The task: Take the line containing "- rewrite lookup_insert_ne" as the first and the last line of the records below as the end, and please set down only what lies between them exactly, both ends included.
►
(** What eviction leaves alone, and that it only removes decisions. *)
Definition cache_shrinks (e e' : NacmEvaluator) : Prop :=
  cache_capacity e' = cache_capacity e ∧ cached_policy e' = cached_policy e
  ∧ cached_groups e' = cached_groups e
  ∧ ∀ a p d, cache_get e' a p = Some d → cache_get e a p = Some d.

Lemma evict_loop_spec fuel e :
  cached_pairs e → 0 < cache_capacity e → cache_entries e < Z.of_nat fuel →
  ∃ e', evict_loop fuel e = Ok e' ∧ cached_pairs e' ∧ cache_entries e' < cache_capacity e'
        ∧ cache_shrinks e e'.
Proof.
  revert e. induction fuel as [|fuel IH]; intros e He Hc Hf; cbn [evict_loop].
  { destruct He as (_ & Hl & _). exfalso. pose proof (len_nonneg (eviction_order e)). lia. }
  destruct (_ <=? _) eqn:Hle; to_prop; cycle 1.
  { exists e. do 3 (split; [done|]). by repeat split. }
  destruct (eviction_order e) as [|[a p] rest] eqn:Ho.
  { destruct He as (_ & Hl & _). rewrite Ho in Hl. change (len []) with 0 in Hl. lia. }
  destruct (evict_spec e a p rest He Ho) as (He' & _ & Hn & Hc' & Hp & Hg & Hget).
  destruct (IH (evict_oldest_entry e) He') as (e' & Hr & Hok & Hlt & Hc2 & Hp2 & Hg2 & Hs);
    [congruence|lia|].
  exists e'. repeat split; try congruence; try apply Hok.
  intros a' p' d Hd. apply Hs in Hd. rewrite Hget in Hd. by destruct (decide _).
Qed.

Lemma NoDup_snoc {A} (l : list A) x : x ∉ l → NoDup l → NoDup (l ++ [x]).
Proof.
  intros Hx Hl. apply NoDup_app. split; [done|]. split; [|apply NoDup_singleton].
  intros y Hy ->%list_elem_of_singleton. done.
Qed.

Lemma insert_spec e a p d :
  evaluator_ok e →
  ∃ e', insert_cache_entry e a p d = Ok e' ∧ evaluator_ok e'
        ∧ cache_capacity e' = cache_capacity e
        ∧ cached_policy e' = cached_policy e ∧ cached_groups e' = cached_groups e
        ∧ ∀ a' p' d', cache_get e' a' p' = Some d' →
            cache_get e a' p' = Some d' ∨ (a', p', d') = (a, p, d).
Proof.
  intros (Hc & Hle & Hp). unfold insert_cache_entry. destruct (_ =? 0) eqn:H0; to_prop.
  { exists e. repeat split; try done; try apply Hp. by left. }
  destruct (evict_loop_spec (S (Z.to_nat (cache_entries e))) e Hp) as
    (e1 & -> & (Hnd & Hlen & Hiff) & Hlt & Hc1 & Hp1 & Hg1 & Hs); [lia| |].
  { destruct Hp as (_ & -> & _). pose proof (len_nonneg (eviction_order e)). lia. }
  set (c := <[a := _]> (cache e1)).
  assert (∀ n o a' p', cache_get (with_cache e1 n c o) a' p'
            = if decide ((a', p') = (a, p)) then Some d else cache_get e1 a' p') as Hget.
  { intros n o a' p'. unfold cache_get. cbn. subst c. destruct (decide (a' = a)) as [->|Hne].
    - rewrite lookup_insert_eq. destruct (decide (p' = p)) as [->|Hnp].
      + by rewrite lookup_insert_eq, decide_True.
      + rewrite lookup_insert_ne, decide_False by congruence.
        destruct (cache e1 !! a); cbn; [done|by rewrite lookup_empty].
    - rewrite lookup_insert_ne by done. by rewrite decide_False by congruence. }
  assert (default ∅ (cache e1 !! a) !! p = cache_get e1 a p) as ->.
  { unfold cache_get. destruct (cache e1 !! a); cbn; [done|by rewrite lookup_empty]. }
  assert (∀ n o a' p' d', cache_get (with_cache e1 n c o) a' p' = Some d' →
            cache_get e a' p' = Some d' ∨ (a', p', d') = (a, p, d)) as Hnew.
  { intros n o a' p' d'. rewrite Hget. destruct (decide _) as [[= -> ->]|].
    - intros [= ->]. by right.
    - intros Hd. left. by apply Hs. }
  destruct (cache_get e1 a p) as [d0|] eqn:Hd0; eexists; (split; [reflexivity|]).
  - split; [|do 3 (split; [done|]); apply Hnew]. split; [cbn; lia|]. split; [cbn; lia|].
    split; [done|]. split; [done|]. intros a' p'. rewrite Hget. cbn.
    destruct (decide _) as [[= -> ->]|]; [|done]. rewrite Hiff, Hd0. by split.
  - split; [|do 3 (split; [done|]); apply Hnew]. split; [cbn; lia|]. split; [cbn; lia|].
    assert ((a, p) ∉ eviction_order e1) as Hnin by (rewrite Hiff, Hd0; by intros []).
    split; [by apply NoDup_snoc|]. split; [cbn; len_lia|].
    intros a' p'. rewrite Hget. cbn. rewrite elem_of_app, list_elem_of_singleton.
    destruct (decide _) as [[= -> ->]|]; [split; [by eexists|by right]|]. rewrite Hiff. tauto.
Qed.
◄
The completed task:
    - rewrite lookup_insert_ne by done. by rewrite decide_False by congruence. }
  assert (default ∅ (cache e1 !! a) !! p = cache_get e1 a p) as ->.
  { unfold cache_get. destruct (cache e1 !! a); cbn; [done|by rewrite lookup_empty]. }
  assert (∀ n o a' p' d', cache_get (with_cache e1 n c o) a' p' = Some d' →
            cache_get e a' p' = Some d' ∨ (a', p', d') = (a, p, d)) as Hnew.
  { intros n o a' p' d'. rewrite Hget. destruct (decide _) as [[= -> ->]|].
    - intros [= ->]. by right.
    - intros Hd. left. by apply Hs. }
  destruct (cache_get e1 a p) as [d0|] eqn:Hd0; eexists; (split; [reflexivity|]).
  - split; [|do 3 (split; [done|]); apply Hnew]. split; [cbn; lia|]. split; [cbn; lia|].
    split; [done|]. split; [done|]. intros a' p'. rewrite Hget. cbn.
    destruct (decide _) as [[= -> ->]|]; [|done]. rewrite Hiff, Hd0. by split.
  - split; [|do 3 (split; [done|]); apply Hnew]. split; [cbn; lia|]. split; [cbn; lia|].
    assert ((a, p) ∉ eviction_order e1) as Hnin by (rewrite Hiff, Hd0; by intros []).
    split; [by apply NoDup_snoc|]. split; [cbn; len_lia|].
    intros a' p'. rewrite Hget. cbn. rewrite elem_of_app, list_elem_of_singleton.
    destruct (decide _) as [[= -> ->]|]; [split; [by eexists|by right]|]. rewrite Hiff. tauto.
Qed.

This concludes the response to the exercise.